Information provided:
####################
Definition putAgentProductState (source deviceID addr upnpAddr want natType : string) (online : bool) (tunnels : list agentTunnelReport)
  : handler DB unit :=
  rules ← reads (RulesForDevice deviceID);
  let healthSummary := if decide (length rules = O) then "无规则"%string else health_of "有规则但未建链" tunnels in
  let '(tunnel_state, tunnel_via) := first_tunnel tunnels in
  let metadata : gmap string GoAny := list_to_map [("addr", AnyString addr); ("upnp_addr", AnyString upnpAddr); ("want", AnyString want);
    ("nat_type", AnyString natType); ("tunnel_state", AnyString tunnel_state); ("tunnel_via", AnyString tunnel_via);
    ("health_summary", AnyString healthSummary); ("rule_count", AnyInt (Z.of_nat (length rules)))]%string in
  writes (ControlStore.UpsertDeviceProductState (mkDeviceProductState deviceID "agent" online "" source "" (first_error tunnels) metadata)).

(** [handleAgentRegister] and [handleAgentHeartbeat] differ in the source they record. *)
Definition agent_reports (source : string) (m : http_meta) (body : option agent_report) : handler DB unit :=
  match body with
  | None => fail bad_json
  | Some req =>
    if decide (ar_DeviceID req = EmptyString) then fail bad_json
    else
      _ ← reads (ensureAgentDeviceAllowed (ar_DeviceID req));
      let addr := if decide (ar_Addr req = EmptyString) then requestAddr (hm_RemoteAddr m) else ar_Addr req in
      _ ← writes (UpsertDevice (ar_DeviceID req) (ar_Name req) addr (ar_UpnpAddr req) "" (agentOnline (ar_Tunnels req)));
      _ ← putAgentProductState source (ar_DeviceID req) addr (ar_UpnpAddr req) "" (ar_NATType req) (agentOnline (ar_Tunnels req)) (ar_Tunnels req);
      putTunnelReports (ar_DeviceID req) (ar_Tunnels req)
  end.
Definition handleAgentRegister : http_meta -> option agent_report -> handler DB unit := agent_reports "agent_register".
Definition handleAgentHeartbeat : http_meta -> option agent_report -> handler DB unit := agent_reports "agent_heartbeat".

Definition with_profile (p : string) (t : agentTunnelReport) : agentTunnelReport :=
  mkReport (tr_Peer t) p (tr_State t) (tr_Via t) (tr_NATType t) (tr_PublicAddr t) (tr_ConvID t) (tr_RTTMs t) (tr_LastError t) (tr_Attempt t)
    (tr_NextRetryAt t) (tr_LastTransitionAt t).

Definition handleAgentTunnelStatus (m : http_meta) (body : option agent_status) : handler DB unit :=
  match body with
  | None => fail bad_json
  | Some req =>
    if decide (as_DeviceID req = EmptyString \/ tr_Peer (as_Report req) = EmptyString) then fail bad_json
    else
      let report := with_profile (NormalizeProfile (tr_Profile (as_Report req))) (as_Report req) in
      _ ← reads (ensureAgentDeviceAllowed (as_DeviceID req));
      let addr := if decide (as_Addr req = EmptyString) then requestAddr (hm_RemoteAddr m) else as_Addr req in
      let online := bool_decide (tr_State report = "connecting"%string) || tunnel_up (tr_State report) in
      _ ← writes (UpsertDevice (as_DeviceID req) (as_Name req) addr (as_UpnpAddr req) (tr_Peer report) online);
      _ ← putAgentProductState "agent_heartbeat" (as_DeviceID req) addr (as_UpnpAddr req) (tr_Peer report) (tr_NATType report) online [report];
      put_report (as_DeviceID req) report
  end.

Definition handleAgentRules (deviceID : string) : handler DB (list ForwardRule) :=
  if decide (deviceID = EmptyString) then fail (badRequest "device_id_required" "device_id required")
  else
    _ ← reads (ensureAgentDeviceAllowed deviceID);
    reads (RulesForDevice deviceID).

(* ------------------------------------------------------------------ *)
(** ** Devices *)

Definition device_in_use : api_error := badRequest "device_in_use" "device is still referenced by enabled rules".

(** The answers: a device, or [{"ok": true}]. [body] is [enabled]. *)
Definition handleDeviceByID (method i : string) (body : option bool) : handler DB (option Device) :=
  if decide (method = "GET"%string) then d ← reads (GetDevice i); mret (Some d)
  else if decide (method = "PATCH"%string) then
    match body with
    | None => fail bad_json
    | Some enabled =>
      _ ← writes (SetDeviceEnabled i enabled);
      _ ← audits "device_set_enabled" (i ++ " enabled=" ++ FormatBool enabled);
      mret None
    end
  else if decide (method = "DELETE"%string) then
    n ← reads (EnabledRuleReferenceCount i);
    if decide (0 < n) then fail device_in_use
    else
      _ ← writes (DeleteDevice i);
      _ ← audits "device_delete" i;
      mret None
  else fail methodNotAllowed.

(* ------------------------------------------------------------------ *)
(** ** Forwarding rules *)

Definition decodeRule (body : option ForwardRule) : result api_error ForwardRule :=
  match body with
  | None => Err (DBError "json")
  | Some r => Ok (mkForwardRule (fr_ID r) (fr_Name r) (fr_SourceID r) (fr_TargetID r) (NormalizeProfile (fr_Profile r)) (fr_LocalPort r)
      (fr_TargetHost r) (fr_TargetPort r) (fr_Enabled r) (fr_CreatedAt r) (fr_UpdatedAt r) (fr_RuntimeState r) (fr_LastError r)
      (fr_LastUpdatedAt r) (fr_Attempt r) (fr_NextRetryAt r))
  end.

Definition rule_error_text (e : rule_error) : string :=
  match e with
  | ErrProfile => "profile must be interactive or bulk"
  | ErrIDsRequired => "source_id and target_id are required"
  | ErrIDsEqual => "source_id and target_id must differ"
  | ErrPorts => "ports must be 1..65535"
  | ErrTargetHost => "target_host is required"
  end.

Definition same_device : api_error := badRequest "same_device_forbidden" "source_id and target_id must differ".

Definition normalizeRuleValidationError (r : result rule_error unit) (rule : ForwardRule) : result api_error unit :=
  match r with
  | Ok _ => Ok tt
  | Err e =>
    if decide (fr_SourceID rule = fr_TargetID rule /\ TrimSpace (fr_SourceID rule) <> EmptyString) then Err same_device
    else Err (badRequest "bad_rule" (rule_error_text e))
  end.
####################
About this exercise: Retype, exactly and with nothing added, the lines of the material above from the first through the one that contains "Definition with_profile (p".

Task response:
Definition putAgentProductState (source deviceID addr upnpAddr want natType : string) (online : bool) (tunnels : list agentTunnelReport)
  : handler DB unit :=
  rules ← reads (RulesForDevice deviceID);
  let healthSummary := if decide (length rules = O) then "无规则"%string else health_of "有规则但未建链" tunnels in
  let '(tunnel_state, tunnel_via) := first_tunnel tunnels in
  let metadata : gmap string GoAny := list_to_map [("addr", AnyString addr); ("upnp_addr", AnyString upnpAddr); ("want", AnyString want);
    ("nat_type", AnyString natType); ("tunnel_state", AnyString tunnel_state); ("tunnel_via", AnyString tunnel_via);
    ("health_summary", AnyString healthSummary); ("rule_count", AnyInt (Z.of_nat (length rules)))]%string in
  writes (ControlStore.UpsertDeviceProductState (mkDeviceProductState deviceID "agent" online "" source "" (first_error tunnels) metadata)).

(** [handleAgentRegister] and [handleAgentHeartbeat] differ in the source they record. *)
Definition agent_reports (source : string) (m : http_meta) (body : option agent_report) : handler DB unit :=
  match body with
  | None => fail bad_json
  | Some req =>
    if decide (ar_DeviceID req = EmptyString) then fail bad_json
    else
      _ ← reads (ensureAgentDeviceAllowed (ar_DeviceID req));
      let addr := if decide (ar_Addr req = EmptyString) then requestAddr (hm_RemoteAddr m) else ar_Addr req in
      _ ← writes (UpsertDevice (ar_DeviceID req) (ar_Name req) addr (ar_UpnpAddr req) "" (agentOnline (ar_Tunnels req)));
      _ ← putAgentProductState source (ar_DeviceID req) addr (ar_UpnpAddr req) "" (ar_NATType req) (agentOnline (ar_Tunnels req)) (ar_Tunnels req);
      putTunnelReports (ar_DeviceID req) (ar_Tunnels req)
  end.
Definition handleAgentRegister : http_meta -> option agent_report -> handler DB unit := agent_reports "agent_register".
Definition handleAgentHeartbeat : http_meta -> option agent_report -> handler DB unit := agent_reports "agent_heartbeat".

Definition with_profile (p : string) (t : agentTunnelReport) : agentTunnelReport :=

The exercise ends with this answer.